That doesn't explain the need for kvm_gen_update_masterclock().
kvm_gen_update_masterclock() moves the master clock base to the current
kernel boot clock; the non-master clock case uses the same kernel boot
clock to return the current kvmclock -- the computed offset is the same
in both cases.

Updating the master clock simplifies the case by resetting possible
divergence (due to different frequencies) between master clock and
kernel boot clock, but I'd still like to know (and document) if that is
the reason.

In what test does updating the master clock make a difference?

Thanks.

^ permalink raw reply related	[flat|nested] 15+ messages in thread

* Re: [PATCH v2] KVM: x86: fix KVM_SET_CLOCK relative to setting correct clock value
  2017-05-12 14:13         ` Radim Krčmář
@ 2017-05-12 14:36           ` Paolo Bonzini
  2017-05-12 15:31           ` Marcelo Tosatti
  1 sibling, 0 replies; 15+ messages in thread
From: Paolo Bonzini @ 2017-05-12 14:36 UTC (permalink / raw)
  To: Radim Krčmář, Marcelo Tosatti; +Cc: kvm-devel



On 12/05/2017 16:13, Radim Krčmář wrote:
> diff --git a/arch/x86/kvm/x86.c b/arch/x86/kvm/x86.c
> index 464da936c53d..8db1d09e59d7 100644
> --- a/arch/x86/kvm/x86.c
> +++ b/arch/x86/kvm/x86.c
> @@ -4175,9 +4175,10 @@ long kvm_arch_vm_ioctl(struct file *filp,
>  			goto out;
>  
>  		r = 0;
> +		kvm_gen_update_masterclock(kvm);
>  		now_ns = get_kvmclock_ns(kvm);
>  		kvm->arch.kvmclock_offset += user_ns.clock - now_ns;
> -		kvm_gen_update_masterclock(kvm);
> +		kvm_make_all_cpus_request(kvm, KVM_REQ_CLOCK_UPDATE);
>  		break;
>  	}
>  	case KVM_GET_CLOCK: {

And then I think the first kvm_gen_update_masterclock should be modified
to skip sending the KVM_REQ_CLOCK_UPDATE request.

Paolo

^ permalink raw reply	[flat|nested] 15+ messages in thread

* Re: [PATCH v2] KVM: x86: fix KVM_SET_CLOCK relative to setting correct clock value
  2017-05-12 14:13         ` Radim Krčmář
  2017-05-12 14:36           ` Paolo Bonzini
@ 2017-05-12 15:31           ` Marcelo Tosatti
  2017-05-12 17:37             ` Radim Krčmář
  1 sibling, 1 reply; 15+ messages in thread
From: Marcelo Tosatti @ 2017-05-12 15:31 UTC (permalink / raw)
  To: Radim Krčmář; +Cc: Paolo Bonzini, kvm-devel

On Fri, May 12, 2017 at 04:13:23PM +0200, Radim Krčmář wrote:
> 2017-05-11 12:39-0300, Marcelo Tosatti:
> > On Wed, May 10, 2017 at 08:04:31PM +0200, Radim Krčmář wrote:
> > > 2017-05-03 10:43-0300, Marcelo Tosatti:
> > > and the important fix for kvm master clock is the move of
> > > kvm_gen_update_masterclock() before we read the time.
> 
> > > The rest is just a minor optimization that also ignores time since
> > > master_kernel_ns() and therefore pins user_ns.clock to a slightly
> > > earlier time.
> > > 
> > > But all attention was given to the "minor optimization" -- have I missed
> > > something about the direct use of ka->master_kernel_ns?
> > 
> > I haven't attempted to optimize anything.

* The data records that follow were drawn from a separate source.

(** Adding messages changes nothing else. *)
Lemma ok_grown st m' gs a deque :
  ok st → grown (adapters (shared st)) m' a deque → ok (set_shared (mk_shared m' gs) st).
Proof.
  intros Hok Hg. split; try apply Hok.
  - intros n c Hc. destruct (ok_conn _ Hok n c Hc) as (? & ? & [??? ? (b & ? & ?)]).
    split; [done|]. split; [done|]. split; try done. exists b. split; [done|].
    by apply (grown_some _ _ _ _ _ Hg).
  - intros fd h Hl. destruct (ok_listener _ Hok fd h Hl) as (? & b & ? & ?).
    split; [done|]. exists b. split; [done|]. by apply (grown_some _ _ _ _ _ Hg).
  - apply (grown_waiting _ _ _ _ Hg), Hok.
Qed.

(** ** Closing a connection *)

Lemma conn_live st uid n c : live uid n c st → conn (Some n) st = Ok (n, c).
Proof. intros [_ Hc]. unfold conn. cbn. by rewrite Hc. Qed.

Lemma lookup_live st uid n c :
  ok st → live uid n c st → 1 ≤ uid < 2001 ∧ lookup_uid uid st = (Some n, st).
Proof.
  intros Hok [Hu _]. destruct (ok_uid _ Hok _ _ Hu) as [? _]. split; [lia|].
  unfold lookup_uid. rewrite i32_small by lia. by rewrite Hu.
Qed.

Lemma ok_live st uid n c :
  ok st → live uid n c st →
  conn_ok (adapters (shared st)) uid c ∧ (n < fresh st)%nat.
Proof.
  intros Hok [Hu Hc]. destruct (ok_uid _ Hok _ _ Hu) as (_ & c' & Hc' & <-).
  assert (c' = c) as -> by congruence. by destruct (ok_conn _ Hok _ _ Hc) as (_ & ? & ?).
Qed.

Not sure what you mean.
> 
> I mean, why doesn't the patch look like this?
d 
> diff --git a/arch/x86/kvm/x86.c b/arch/x86/kvm/x86.c
> index 464da936c53d..8db1d09e59d7 100644
> --- a/arch/x86/kvm/x86.c
> +++ b/arch/x86/kvm/x86.c
> @@ -4175,9 +4175,10 @@ long kvm_arch_vm_ioctl(struct file *filp,
>  			goto out;
>  
>  		r = 0;
> +		kvm_gen_update_masterclock(kvm);
>  		now_ns = get_kvmclock_ns(kvm);
>  		kvm->arch.kvmclock_offset += user_ns.clock - now_ns;
> -		kvm_gen_update_masterclock(kvm);
> +		kvm_make_all_cpus_request(kvm, KVM_REQ_CLOCK_UPDATE);
>  		break;

        now_ns = ka->master_kernel_ns + kvmclock_offset_prev + (grdtsc() - ka->master_cycle_now)
        kvmclock_offset += user_ns.clock - (ka->master_kernel_ns + kvmclock_offset_prev + (grdtsc() - ka->master_cycle_now)
        kvmclock_offset = kvmclock_offset_prev + user_ns.clock - (ka->master_kernel_ns + kvmclock_offset_prev + (grdtsc() - ka->master_cycle_now)

In case of VM was just initialized before migration, kvmclock_offset_prev is -ktime_get_boot_ns()

        kvmclock_offset = -ktime_get_boot_ns() + user_ns.clock - (ka->master_kernel_ns -ktime_get_boot_ns() + grdtsc() - ka->master_cycle_now))

But master_kernel_ns = ktime_get_boot_ns()     +  delta-between-vm-init-and-KVM_SET_CLOCK (AKA delta)
                    (the same one from VM init) 

        kvmclock_offset = -ktime_get_boot_ns() + user_ns.clock - (ktime_get_boot_ns() + delta + -ktime_get_boot_ns() + grdtsc() - ka->master_cycle_now))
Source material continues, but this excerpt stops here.